# Knicks vs Celtics - Regular Season Game # 1



## 29380 (Feb 23, 2009)

*Sunday, December 25, 2011 | 12:00 pm | TV: TNT*







*vs *









*Probable Starting Lineups​*


----------



## 29380 (Feb 23, 2009)

Less than an hour till Gametime.


----------



## 29380 (Feb 23, 2009)

> #Celtics Paul Pierce just arrived. Said he's not playing today vs. #Knicks.





> Celtics Sasha Pavlovic will start.


https://twitter.com/#!/SherrodbCSN


> Just got off phone with Pietrus. Updated link: http://on.nba.com/v757Gt. MP will not play vs NY Sunday; knee still not quite right yet.

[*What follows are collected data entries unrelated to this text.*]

(* ===== verification/SubnetFacts.v ===== *)
(** * Policies of internal/acl/policy.go

    The invariant that [New] establishes, and the client's subnet as the owner
    of the longest matching prefix. *)

From Stdlib Require Import ZArith NArith Ascii String Lia Bool List.
From stdpp Require Import base tactics list gmap strings option sets.
From S2P Require Import Prelude GoStrings Netip GoFloat Regexp Rules Policy AddrFacts PolicyFacts.

Local Open Scope Z_scope.

(** ** The invariant of a policy *)

Definition all_prefixes (ss : list Subnet) : list Prefix := concat (sn_prefixes <$> ss).

Definition wf_subnet (s : Subnet) : Prop :=
  sn_prefixes s <> [] /\ Forall good_prefix (sn_prefixes s) /\ Forall wf_portRange (sn_ports s).

Record wf_subnets (ss : list Subnet) : Prop := {
  wf_each : Forall wf_subnet ss;
  wf_names : NoDup (sn_name <$> ss);
  wf_prefixes : NoDup (all_prefixes ss);
  wf_ids : sn_id <$> ss = seq 0 (length ss)
}.

Definition wf_policy (p : Policy) : Prop := subnets p <> [] /\ wf_subnets (subnets p).

Lemma claim_prefixes_Ok owner name pfxs owner' :
  claim_prefixes owner name pfxs = Ok owner' ->
  NoDup pfxs /\ (forall p, p ∈ pfxs -> owner !! p = None) /\
  forall p, is_Some (owner' !! p) <-> is_Some (owner !! p) \/ p ∈ pfxs.
Proof.
  revert owner. induction pfxs as [|q pfxs IH]; intros owner; simpl.
  { intros [= <-]. split_and!; [constructor| |].
    - intros p Hp. by apply not_elem_of_nil in Hp.
    - intros p. rewrite elem_of_nil. tauto. }
  destruct (owner !! q) eqn:E; [done|]. intros (Hnd & Hnone & Hdom)%IH. split_and!.
  - constructor; [|done]. intros Hq%Hnone. by rewrite lookup_insert_eq in Hq.
  - intros p [->|Hp]%elem_of_cons; [done|]. specialize (Hnone p Hp).
    destruct (decide (p = q)) as [->|Hne]; [done|]. by rewrite lookup_insert_ne in Hnone.
  - intros p. rewrite Hdom, elem_of_cons. destruct (decide (p = q)) as [->|Hne].
    + rewrite lookup_insert_eq. split; [tauto|eauto].
    + rewrite lookup_insert_ne by done. tauto.
Qed.

(** The loop's variables describe the subnets compiled so far. *)
Record loop_inv (i : nat) (names : gset gostring) (owner : gmap Prefix gostring) (acc : list Subnet) : Prop := {
  inv_wf : wf_subnets acc;
  inv_index : i = length acc;
  inv_names : forall n, n ∈ names <-> n ∈ sn_name <$> acc;
  inv_owner : forall p, is_Some (owner !! p) <-> p ∈ all_prefixes acc
}.

Lemma compileSubnet_wf engine id spec s : compileSubnet engine id spec = Ok s -> wf_subnet s.
Proof.
  intros (_ & _ & Hpfx & Hne & Hports & _)%compileSubnet_Ok. split_and!; [done| |done].
  clear Hne Hports. induction Hpfx as [|c p cs ps Hp _ IH]; constructor; [|done]. by eapply parsePrefix_good.
Qed.

Lemma all_prefixes_snoc ss s : all_prefixes (ss ++ [s]) = all_prefixes ss ++ sn_prefixes s.
Proof. unfold all_prefixes. rewrite fmap_app, concat_app. simpl. by rewrite app_nil_r. Qed.

Lemma loop_inv_step engine i names owner acc spec s owner' :
  loop_inv i names owner acc -> (ss_name spec ∉ names) ->
  compileSubnet engine i spec = Ok s -> claim_prefixes owner (sn_name s) (sn_prefixes s) = Ok owner' ->
  loop_inv (S i) ({[ss_name spec]} ∪ names) owner' (acc ++ [s]).
Proof.
  intros [[Hwf Hnames Hpfx Hids] Hi Hn Ho] Hnew Hs (Hnd & Hnone & Hdom)%claim_prefixes_Ok.
  pose proof (compileSubnet_wf _ _ _ _ Hs) as Hws. apply compileSubnet_Ok in Hs as (Hid & Hname & _).
  constructor; [constructor| | |].
  - apply Forall_app. split; [done|]. by constructor.
  - rewrite fmap_app. apply NoDup_app. split_and!; [done| |apply NoDup_singleton].
    intros x Hx ->%list_elem_of_singleton. apply Hn in Hx. by rewrite Hname in Hx.
  - rewrite all_prefixes_snoc. apply NoDup_app. split_and!; [done| |done].
    intros p Hp Hp'%Hnone. apply Ho in Hp. rewrite Hp' in Hp. by destruct Hp.
  - rewrite fmap_app, length_app, seq_app, Hids. simpl. by rewrite Hid, Hi.
  - rewrite length_app. simpl. lia.
  - intros n. rewrite fmap_app. change (sn_name <$> [s]) with [sn_name s]. rewrite elem_of_app, elem_of_union, elem_of_singleton, Hn, list_elem_of_singleton, Hname. tauto.
  - intros p. rewrite Hdom, Ho, all_prefixes_snoc, elem_of_app. done.
Qed.

(** An entry of the config with the name it gets by default. *)
Definition named (i : nat) (spec : SubnetSpec) : SubnetSpec :=
  mkSpec (if bool_decide (ss_name spec = []) then str "subnet[" ++ Itoa (Z.of_nat i) ++ str "]" else ss_name spec)
    (ss_cidrs spec) (ss_ports spec) (ss_allow spec) (ss_deny spec).

(** A subnet is the compiled form of an entry. *)
Definition compiled (engine : gostring -> option (gostring -> bool)) (spec : SubnetSpec) (s : Subnet) : Prop :=
  compileSubnet engine (sn_id s) (named (sn_id s) spec) = Ok s.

https://twitter.com/#!/daldridgetnt


----------



## Luke (Dec 7, 2008)

Knicks have a pretty good chance if wheelchair isn't playing.


----------



## bball2223 (Jul 21, 2006)

Won 106-104. Anthony with 37. I'll take the W. Pierce was out, but our bench scored 15 points (11 from Shumpert, who will miss 2-4 weeks). They are going to have to give us more scoring as the season goes on. Also Douglas leading the team with 19 shots? Word? I'll take a win though, especially on Christmas against the C's.

We go on a mini West Coast swing this week. Wednesday at Golden State, Thursday at Staples against the Lakers and Saturday at Arco against the Kings.


----------



## Luke (Dec 7, 2008)

'Melo came to play.


----------